Mirosław Taras stanął przed nie lada wyzwaniem. Ma wyprowadzić na prostą Kompanię Węglową, największą spółkę górniczą w UE. Ale będzie mu trudniej niż w Bogdance.

Borykająca się z gigantycznymi problemami i zatrudniająca ponad 55 tys. osób Kompania Węglowa to największy w UE producent węgla kamiennego. Spółka nie miała prezesa od jesieni ubiegłego roku, kiedy odeszła Joanna Strzelec-Łobodzińska. W konkursie Taras pokonał pięciu kontrkandydatów. Tajemnicą poliszynela jest, że do startu w konkursie został namówiony przez wicepremiera Janusza Piechocińskiego, który dał mu dużą moc decyzyjną.
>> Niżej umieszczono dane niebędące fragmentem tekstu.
Lemma honest_respondable {E T} (s : EndpointState E) (m : RemoteState T) t c :
  exchange s m -> result_typed c -> honest (es_request s) c ->
  Z.of_nat (length (bytes (message (rs_status c)))) <= kMaximumStringBytes -> respondable (audit s t c).
Proof.
  intros [(deadline & Er) Edig Hdig Hnz Hr (Hcap & _ & Hoa) Hw Hi Hrid Hiid] Hc Hh Hm.
  destruct (audit_spec s t c Hr ltac:(by rewrite Edig) Hw Hc) as (Ht & _).
  destruct (audit_honest s t c Hh) as (e & Ea & He). rewrite Ea in *.
  pose proof (proj1 (correlated_iff _ _) (hn_correlated _ _ Hh)) as (Ei & E1 & E2 & E3).
  rewrite Er in Ei, E1, E2. cbn in Ei, E1, E2.
  split; cbn [rs_identity rs_request_id rs_invocation_id rs_request_sha256 rs_evidence rs_status rs_output]; try done.
  - by rewrite Ei.
  - by rewrite Ei.
  - by rewrite E1.
  - by rewrite E2.
  - by rewrite Edig.
  - intros _. split; [apply Hh|]. split; [apply Hh|]. rewrite (hn_abi _ _ Hh), Er. exact Hoa.
Qed.

(** an honest result of the owner arrives. At the two ends of one execution, when the
    owner's executor completes with an honest result whose message and frame are within the
    limits, the endpoint encodes it without error, and the remote executor accepts that
    frame: it publishes a success for the request with the owner's status and every byte of
    the owner's output, its evidence states the size of the frame, and exactly one more
    request is counted as completed. *)
Theorem honest_result_arrives {E T W : Type} `{!SteadyClock W} (s : EndpointState E) (m : RemoteState T) t c
    (w : ActiveExpertExecutorTelemetry * W) :
  exchange s m -> result_typed c -> honest (es_request s) c ->
  Z.of_nat (length (bytes (message (rs_status c)))) <= kMaximumStringBytes ->
  Z.of_nat (length (response_fields (audit s t c))) + 32 <= kMaximumFrameBytes ->
  exists final frame a w',
    encode_response (audit s t c) = Ok (success, final, frame) /\
    accept m (mkWireResult success frame) w = Ok (a, w') /\
    correlated (ms_request m) a = true /\ status_ok (rs_status a) = true /\ same_outcome c a /\
    wire_response_bytes (rs_evidence a) = Z.of_nat (length frame) /\
    tl_completed w'.1 = inc64 (tl_completed w.1) /\ tl_failed w'.1 = tl_failed w.1.
Proof.
  intros Hx Hc Hh Hm Hs. pose proof (honest_respondable s m t c Hx Hc Hh Hm) as Hr.
  destruct (sent_response _ Hr Hs) as (frame & He & Hd & _).
  destruct (audit_honest s t c Hh) as (e & Ea & Hw). rewrite Ea in *. set (n := Z.of_nat (length frame)) in *.
  pose proof (proj1 (correlated_iff _ _) (hn_correlated _ _ Hh)) as Hcor.
  destruct (xc_carries _ _ Hx) as (deadline & Er). rewrite Er in Hcor. cbn in Hcor.
  destruct (buffer_view_typed _ (hn_valid _ _ Hh) (rst_output _ Hc)) as (_ & Hl & _).
  set (a := returned _) in Hd.
  assert (rs_output a = wire_buffer (buf_abi (rs_output c)) (default [] (buf_data (rs_output c)))) as Eout.
  { unfold a, returned. cbn. by rewrite (hn_status _ _ Hh). }
  assert (response_matches m a = true) as Hmatch.
  { unfold response_matches. rewrite Eout. cbn [wire_buffer buf_abi buf_bytes]. rewrite Hl, (hn_abi _ _ Hh), (hn_bytes _ _ Hh), Er.
    cbn [ar_invocation landed]. rewrite bool_decide_eq_true_2, Z.eqb_refl by done. cbn [negb orb]. rewrite andb_false_r.
    change (rs_request_sha256 a) with (es_request_sha256 s). rewrite (xc_digest _ _ Hx), constant_time_equal_refl.
    change (weight_transport_bytes (rs_evidence a)) with (weight_transport_bytes e). rewrite Hw. cbn [negb andb Z.eqb].
    rewrite (proj2 (correlated_iff (ms_request m) a)); [done|exact Hcor]. }
  exists (with_wire_size n (mkResult (rs_status c) (rs_identity c) (rs_request_id c) (rs_invocation_id c)
            (rs_selection_index c) (es_request_sha256 s) (rs_output c) e)), frame.
  unfold accept. cbn [wr_status wr_frame]. rewrite Hd. change (status_ok success) with true. cbn [negb]. rewrite Hmatch.
  cbn [negb]. change (rs_status (a <| rs_evidence %= _ |>)) with (rs_status c).
  destruct w as [tl w]. cbn. unfold bind, inner, now, ask, count, modify. cbn. destruct (clock_now w) as [t' w'].
  cbn. eexists _, _. split; [done|]. split; [reflexivity|]. cbn. rewrite (hn_status _ _ Hh). cbn.
  split_and!; try done. by apply correlated_iff.
Qed.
Taras nazywany jest w branży cudotwórcą z Bogdanki. Ponieważ postawił na nogi lubelską spółkę, teraz oczekiwania są takie, że dokona podobnego cudu w katowickiej Kompanii Węglowej. Czy to możliwe? Zadanie będzie arcytrudne, bo katowicka spółka tylko w ubiegłym roku straciła na sprzedaży węgla ponad miliard złotych.

Na razie na Mirosława Tarasa wszyscy w branży patrzą przez pryzmat Bogdanki, której oddał kawał życia. Był z nią związany od 1980 r. Długie lata pracował pod ziemią. Na czele spółki stanął w połowie lutego 2008 r. A po kilkunastu miesiącach z powodzeniem wprowadził akcje spółki na giełdę. Tuż przed giełdowym debiutem dziennikarze pytali, czy się denerwuje. Taras wypalił: – Biorę Acard na serce, więc ani trochę.

Dziś Bogdanka to najnowocześniejsza i najbardziej rentowna kopalnia węgla w Polsce. Dla porównania: o ile wynagrodzenia to w Kompanii Węglowej ponad 60 proc. kosztów stałych, to w Bogdance jest to niespełna 40 proc.

Reklama

Taras odszedł z Bogdanki w atmosferze skandalu

To Taras stał za podaniem czarnej polewki czeskiemu miliarderowi Zdenkowi Bakali, który chciał przejąć Bogdankę.

Ale nie zmienia to faktu, że we wrześniu 2012 r. Taras odszedł z Bogdanki w atmosferze konfliktu z radą nadzorczą. Po tym, jak minął zakaz konkurencji, Taras został prezesem Lubelskiego Przedsiębiorstwa Energetyki Cieplnej. Był też doradcą australijskiej spółki PD Co, która zamierza rozpocząć budowę kopalni węgla kamiennego na Lubelszczyźnie.

Mirosław Taras pochodzi z Lubelszczyzny (co nie ułatwi mu życia na Śląsku). Na studia górnicze poszedł do Akademii Górniczo-Hutniczej w Krakowie, gdzie zrobił dyplom na specjalizacji: projektowanie i budowa kopalń. Rodzice bardzo namawiali go, żeby został lekarzem, ale on postawił na swoim: wolał pracować pod ziemią. Pytany o to, dlaczego wybrał ten zawód, odpowiadał, że to zawód dla mężczyzny, przy tym dobrze płatny.

Czy możliwe jest powtórzenie przez niego cudu z Bogdanki? Wśród ekspertów dominuje opinia, że nie obejdzie się bez redukcji zatrudnienia i zamknięcia części nierentownych kopalń. Ponieważ odbiorcom w Polsce opłaca się importować tańszy węgiel np. z Rosji i USA, na zwałach kopalń KW leży ponad 5 mln ton niesprzedanego surowca. Pod znakiem zapytania stoi m.in. przyszłość kopalń Brzeszcze, Halemba i Piekary.

Jeszcze przed mianowaniem Tarasa na prezesa KW na trzy lata zamrożono wypłaty 14. pensji dla administracji. Na kilkanaście dni zostało przerwane wydobycie w dziewięciu kopalniach KW (górnicy mają dostać wypłatę w wysokości nieco ponad połowy pensji). Według związkowców to wstęp do zamykania kopalń. W ubiegłym tygodniu nie wahali się demonstrować na ulicach Katowic, a kolejne protesty już wiszą w powietrzu. Nowy szef nie będzie miał więc łatwego życia.

Mirosław Taras kandyduje do Parlamentu Europejskiego z dziewiątego miejsca listy PO na Lubelszczyźnie. Na razie nie powiedział, czy w związku z zadaniem w Kompanii Węglowej zrezygnuje z kariery politycznej. A czas wolny? Kiedy chce się oderwać od pracy, wsiada na harleya. A jeździ ostro, bo to na tej maszynie już m.in. połamał rękę, żebra i nogę. Jest zapalonym myśliwym, działa w kole łowieckim.